- _RECORDS FOR THIS TASK_:
(* ===== verification/Boot.v ===== *)
(** * Boot: from the command line to the first event
    ([run] and [main] of src/src/main.rs, [spawn] of src/src/ipc/server.rs)

    The calls that set the daemon up, in their order and with their errors, and
    the whole process: the set-up, the event loop, the exit status. *)

From Stdlib Require Import Ascii.
From stdpp Require Import base gmap strings pretty numbers list.
From S2P Require Import Prelude Errors System Config Text User Session Seat Auth Lock Idle Elevation.
From S2P Require Import Ipc Policy Launcher Power Daemon DaemonInv DaemonAudit.

(** [Path::parent].  Paths are read from the end: a slash there, and a [.] after
    a slash, are no components. *)
Fixpoint trim_components (rev : string) : string :=
  match rev with
  | String "/"%char EmptyString => rev
  | String "/"%char r => trim_components r
  | String "."%char (String "/"%char EmptyString as r) => r
  | String "."%char (String "/"%char r) => trim_components r
  | _ => rev
  end.
Fixpoint drop_component (rev : string) : string :=
  match rev with
  | EmptyString => ""
  | String "/"%char _ => rev
  | String _ r => drop_component r
  end.
Definition path_parent (p : Path) : option Path :=
  let rev := trim_components (string_reverse p) in
  if String.eqb rev "" || String.eqb rev "/" then None
  else Some (string_reverse (trim_components (drop_component rev))).

Example parents :
  path_parent <$> ["/run/mitos/session.sock"; "/x"; "x"; "/"; ""; "a/b/"; "./x"; "/."; "a//b/./c"]
  = [Some "/run/mitos"; Some "/"; Some ""; None; None; Some "a"; Some "."; None; Some "a//b"].
Proof. reflexivity. Qed.

(** What the process has done when it ends, or is waiting for more events. *)
Module Exit.
Inductive t : Type :=
| Waiting
| Success
| Fatal (message : string)
| Panic.
End Exit.

(** The set-up of [tracing] (src/src/logging/mod.rs), for any [EnvFilter]: its
    strict parser, and the [new] that leaves out what it cannot parse. *)
Module Logging.
Section init.
Context {EnvFilter : Type} (try_new : string → result string EnvFilter) (new : string → EnvFilter).

Record subscriber := fmt {
  env_filter : EnvFilter;
  json : bool
}.

(** [EnvFilter::try_from_default_env]. *)
Definition try_from_default_env (w : World) : result string EnvFilter :=
  match w_env_var w "RUST_LOG" with
  | Some var => try_new var
  | None => Err "environment variable not found"
  end.

Definition init (settings : LoggingSettings.t) (w : World) : subscriber :=
  let filter := match try_from_default_env w with
                | Ok filter => filter
                | Err _ => new (LoggingSettings.level settings)
                end in
  fmt filter (LoggingSettings.json settings).

(** What the daemon logs with: nothing, while its settings cannot be read. *)
Definition of_run `{TomlSettings} (config_path : option Path) (w : World) : Result subscriber :=
  settings ← Config.load toml_from_str config_path w; Ok (init (Settings.logging settings) w).

(** [RUST_LOG] wins when it is set and well formed; a malformed one is passed over
    for the configured level. *)
Lemma init_filter settings w :
  env_filter (init settings w) =
  match w_env_var w "RUST_LOG" ≫= λ var, match try_new var with Ok f => Some f | Err _ => None end with
  | Some filter => filter
  | None => new (LoggingSettings.level settings)
  end.
Proof.
  unfold init, try_from_default_env. simpl. destruct (w_env_var w "RUST_LOG") as [var|]; [|done]. simpl.
  by destruct (try_new var).
Qed.
End init.
End Logging.

Module Boot.
(** A call whose failure is reported as a protocol error. *)
Definition or_protocol (message : string) (c : SysCall.t) : io () := λ w,
  ([c], map_err (λ e, SessionError.Protocol (message +:+ io_text e)) (w_syscall w c)).

(** A call whose failure is ignored. *)
Definition ignoring (c : SysCall.t) : io () := λ w, ([c], Ok ()).

Definition when (b : World → bool) (m : io ()) : io () := λ w, if b w then m w else ([], Ok ()).

(** [ipc::spawn]: replace a stale socket, listen, open it to its mode, and start
    the thread that accepts connections. *)
Definition ipc_spawn (socket_path : Path) (mode : N) : io () :=
  _ ← when (λ w, w_exists w socket_path) (syscall (SysCall.RemoveFile socket_path));
  _ ← match path_parent socket_path with
      | Some parent => syscall (SysCall.CreateDirAll parent)
      | None => mret ()
      end;
  _ ← syscall (SysCall.BindSocket socket_path);
  _ ← syscall (SysCall.SetPermissions socket_path mode);
  syscall (SysCall.SpawnThread "mitos-session-ipc-accept").

Definition notify_service_manager_ready : io () := ignoring (SysCall.SdNotify NotifyState.Ready).

Section boot.
Context `{HashOrder} `{SerdeJson} `{TomlSettings}.

(** [run], up to its loop. *)
Definition setup (config_path : option Path) (udev : Device.udev_enumerator) : io Daemon.t :=
  daemon ← io_lift (Daemon.start config_path udev);
  _ ← or_protocol "failed to create event loop: " SysCall.NewEventLoop;
  _ ← ipc_spawn (Daemon.socket_path daemon) (IpcSettings.socket_mode (Settings.ipc (Daemon.settings daemon)));
  _ ← or_protocol "failed to register IPC channel: " (SysCall.InsertSource "ipc channel");
  _ ← or_protocol "failed to register idle timer: " (SysCall.InsertSource "idle timer");
  _ ← syscall (SysCall.WatchSignals SignalEvent.WATCHED);
  _ ← or_protocol "failed to register signal source: " (SysCall.InsertSource "signal source");
  _ ← notify_service_manager_ready;
  mret daemon.

Definition fatal (e : SessionError.t) : Exit.t :=
  Exit.Fatal ("mitos-session: fatal: " +:+ SessionError.to_string e).

(** [main]: the set-up, then the loop over the events that come.  [broken] is the
    error of the [dispatch] that follows them, if it fails.  A panic unwinds out of
    the loop; what the events before it did is then not listed. *)
Definition main (config_path : option Path) (udev : Device.udev_enumerator)
    (batches : list (list (Daemon.input * World))) (broken : option string) (w : World)
    : list Effect.t * Exit.t :=
  match setup config_path udev w with
  | (calls, Err e) => (map Effect.Sys calls, fatal e)
  | (calls, Ok daemon) =>
      match Daemon.run batches daemon with
      | Done (effects, daemon) =>
          (map Effect.Sys calls ++ effects,
           if Daemon.should_exit daemon then Exit.Success
           else match broken with
                | Some e => fatal (SessionError.Protocol ("event loop error: " +:+ e))
                | None => Exit.Waiting
                end)
      | Panicked => (map Effect.Sys calls, Exit.Panic)
      end
  end.
End boot.
End Boot.

(** ** Lemmas *)

Lemma or_protocol_Ok m c w calls u :
  Boot.or_protocol m c w = (calls, Ok u) → calls = [c] ∧ w_syscall w c = Ok u.
Proof. unfold Boot.or_protocol. destruct (w_syscall w c); naive_solver. Qed.

Lemma when_Ok b m w calls u :
  Boot.when b m w = (calls, Ok u) → (b w = true ∧ m w = (calls, Ok u)) ∨ (b w = false ∧ calls = []).
Proof. unfold Boot.when. destruct (b w); naive_solver. Qed.

(** The calls of [ipc_spawn], when they all succeed. *)
Definition listen_calls (p : Path) (mode : N) (w : World) : list SysCall.t :=
  (if w_exists w p then [SysCall.RemoveFile p] else [])
  ++ (match path_parent p with Some parent => [SysCall.CreateDirAll parent] | None => [] end)
  ++ [SysCall.BindSocket p; SysCall.SetPermissions p mode; SysCall.SpawnThread "mitos-session-ipc-accept"].

Lemma ipc_spawn_Ok p mode w calls u :
  Boot.ipc_spawn p mode w = (calls, Ok u) → calls = listen_calls p mode w.
Proof.
  unfold Boot.ipc_spawn, listen_calls. intros Hs. inv_io.
  apply when_Ok in Hio as [(-> & Hio)|(-> & ->)]; inv_io; destruct (path_parent p); inv_io; done.
Qed.

(** A call that a computation does not make, or does not make when it fails. *)
Definition never {A} (c : SysCall.t) (m : io A) : Prop := ∀ w, c ∉ (m w).1.
Definition fails_without {A} (c : SysCall.t) (m : io A) : Prop := ∀ w calls e, m w = (calls, Err e) → c ∉ calls.

Lemma never_bind {A B} c (m : io A) (f : A → io B) : never c m → (∀ a, never c (f a)) → never c (m ≫= f).
Proof.
  intros Hm Hf w. specialize (Hm w). unfold mbind, io_bind. destruct (m w) as [c1 [a|e]]; [|done].
  specialize (Hf a w). destruct (f a w). simpl in *. set_solver.
Qed.
Lemma never_single {A} c c' (r : World → Result A) : c ≠ c' → never c (λ w, ([c'], r w)).
Proof. intros Hne w. simpl. set_solver. Qed.
Lemma never_syscall c c' : c ≠ c' → never c (syscall c').
Proof. apply never_single. Qed.
Lemma never_ret {A} c (a : A) : never c (mret a).
Proof. intros w. simpl. set_solver. Qed.

Lemma fails_bind {A B} c (m : io A) (f : A → io B) :
  never c m → (∀ a, fails_without c (f a)) → fails_without c (m ≫= f).
Proof.
  intros Hm Hf w calls e. specialize (Hm w). unfold mbind, io_bind. destruct (m w) as [c1 [a|e']].
  - specialize (Hf a w). destruct (f a w) as [c2 r]. intros [= <- ->]. specialize (Hf _ _ eq_refl). set_solver.
  - by intros [= <- _].
Qed.

Lemma ipc_spawn_never_notifies n p mode : never (SysCall.SdNotify n) (Boot.ipc_spawn p mode).
Proof.
  unfold Boot.ipc_spawn. apply never_bind; [|intros _].
  { intros w. unfold Boot.when. case_match; [by apply never_syscall|set_solver]. }
  apply never_bind; [case_match; [by apply never_syscall|apply never_ret]|intros _].
  by repeat (apply never_bind; [|intros _]); apply never_syscall.
Qed.

Section boot_lemmas.
Context `{HashOrder} `{SerdeJson} `{TomlSettings}.

(** Everything is in place before readiness is announced, and it is announced
    when everything is. *)
Lemma setup_Ok path udev w calls d :
  Boot.setup path udev w = (calls, Ok d) →
  Daemon.start path udev w = Ok d ∧
  calls = SysCall.NewEventLoop
    :: listen_calls (Daemon.socket_path d) (IpcSettings.socket_mode (Settings.ipc (Daemon.settings d))) w
    ++ [SysCall.InsertSource "ipc channel"; SysCall.InsertSource "idle timer";
        SysCall.WatchSignals SignalEvent.WATCHED; SysCall.InsertSource "signal source";
        SysCall.SdNotify NotifyState.Ready].
Proof.
  unfold Boot.setup. intros Hs. inv_io. unfold io_lift in *. simplify_eq.
  repeat match goal with H : Boot.or_protocol _ _ _ = _ |- _ => apply or_protocol_Ok in H as [-> _] end.
  match goal with H : Boot.ipc_spawn _ _ _ = _ |- _ => apply ipc_spawn_Ok in H as -> end.
  unfold Boot.notify_service_manager_ready, Boot.ignoring in *. simplify_eq/=. split; [done|].
  by rewrite <- ?(assoc_L app).
Qed.

Lemma setup_Err path udev : fails_without (SysCall.SdNotify NotifyState.Ready) (Boot.setup path udev).
Proof.
  unfold Boot.setup. apply fails_bind; [intros w; simpl; set_solver|intros d].
  repeat (apply fails_bind; [first [by apply never_single|apply ipc_spawn_never_notifies]|intros _]).
  by intros w calls e.
Qed.

(** ** The way out *)

Lemma handle_should_exit i w d es d' :
  Daemon.handle i w d = Done (es, d') → Daemon.should_exit d = false → Daemon.should_exit d' = true →
  Effect.Sys (SysCall.SdNotify NotifyState.Stopping) ∈ es.
Proof.
  intros Ha%handle_accounted Hd Hd'.
  destruct Ha as [[= _ ?]|[(?&?&?&?&?&?&?&[= _ ?]&?)|[(?&?&?&?&[= _ ?]&?)|(_ & _ & [?|[_ ?]])]]]; congruence.
Qed.

Lemma handle_all_should_exit l d es d' :
  Daemon.handle_all l d = Done (es, d') → Daemon.should_exit d = false → Daemon.should_exit d' = true →
  Effect.Sys (SysCall.SdNotify NotifyState.Stopping) ∈ es.
Proof.
  revert d es. induction l as [|[i w] l IH]; intros d es; simpl; [by intros [= _ ->] -> |].
  intros ([es1 d1] & H1' & ([es2 d2] & H2' & Hh)%exec_bind_Done)%exec_bind_Done Hd Hd'. simplify_eq.
  rewrite elem_of_app. destruct (Daemon.should_exit d1) eqn:Hd1; [left; by eapply handle_should_exit|right; by eapply IH].
Qed.

Lemma run_should_exit batches d es d' :
  Daemon.run batches d = Done (es, d') → Daemon.should_exit d = false → Daemon.should_exit d' = true →
  Effect.Sys (SysCall.SdNotify NotifyState.Stopping) ∈ es.
Proof.
  revert d es. induction batches as [|l batches IH]; intros d es; simpl; [by intros [= _ ->] -> |].
  intros Hr Hd Hd'. rewrite Hd in Hr.
  apply exec_bind_Done in Hr as ([es1 d1] & H1' & ([es2 d2] & H2' & Hh)%exec_bind_Done). simplify_eq.
  rewrite elem_of_app. destruct (Daemon.should_exit d1) eqn:Hd1; [left; by eapply handle_all_should_exit|right; by eapply IH].
Qed.

Lemma start_should_exit path udev w d : Daemon.start path udev w = Ok d → Daemon.should_exit d = false.
Proof.
  unfold Daemon.start. destruct (Config.load _ _ _); [|done]. intros [= <-]. by case_match.
Qed.
End boot_lemmas.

- _WHAT TO WORK ON_: Filter the listing for the word "IpcSettings" and copy each line that has it.

- _SOLUTION FOR THIS PROBLEM_:
  _ ← ipc_spawn (Daemon.socket_path daemon) (IpcSettings.socket_mode (Settings.ipc (Daemon.settings daemon)));
    :: listen_calls (Daemon.socket_path d) (IpcSettings.socket_mode (Settings.ipc (Daemon.settings d))) w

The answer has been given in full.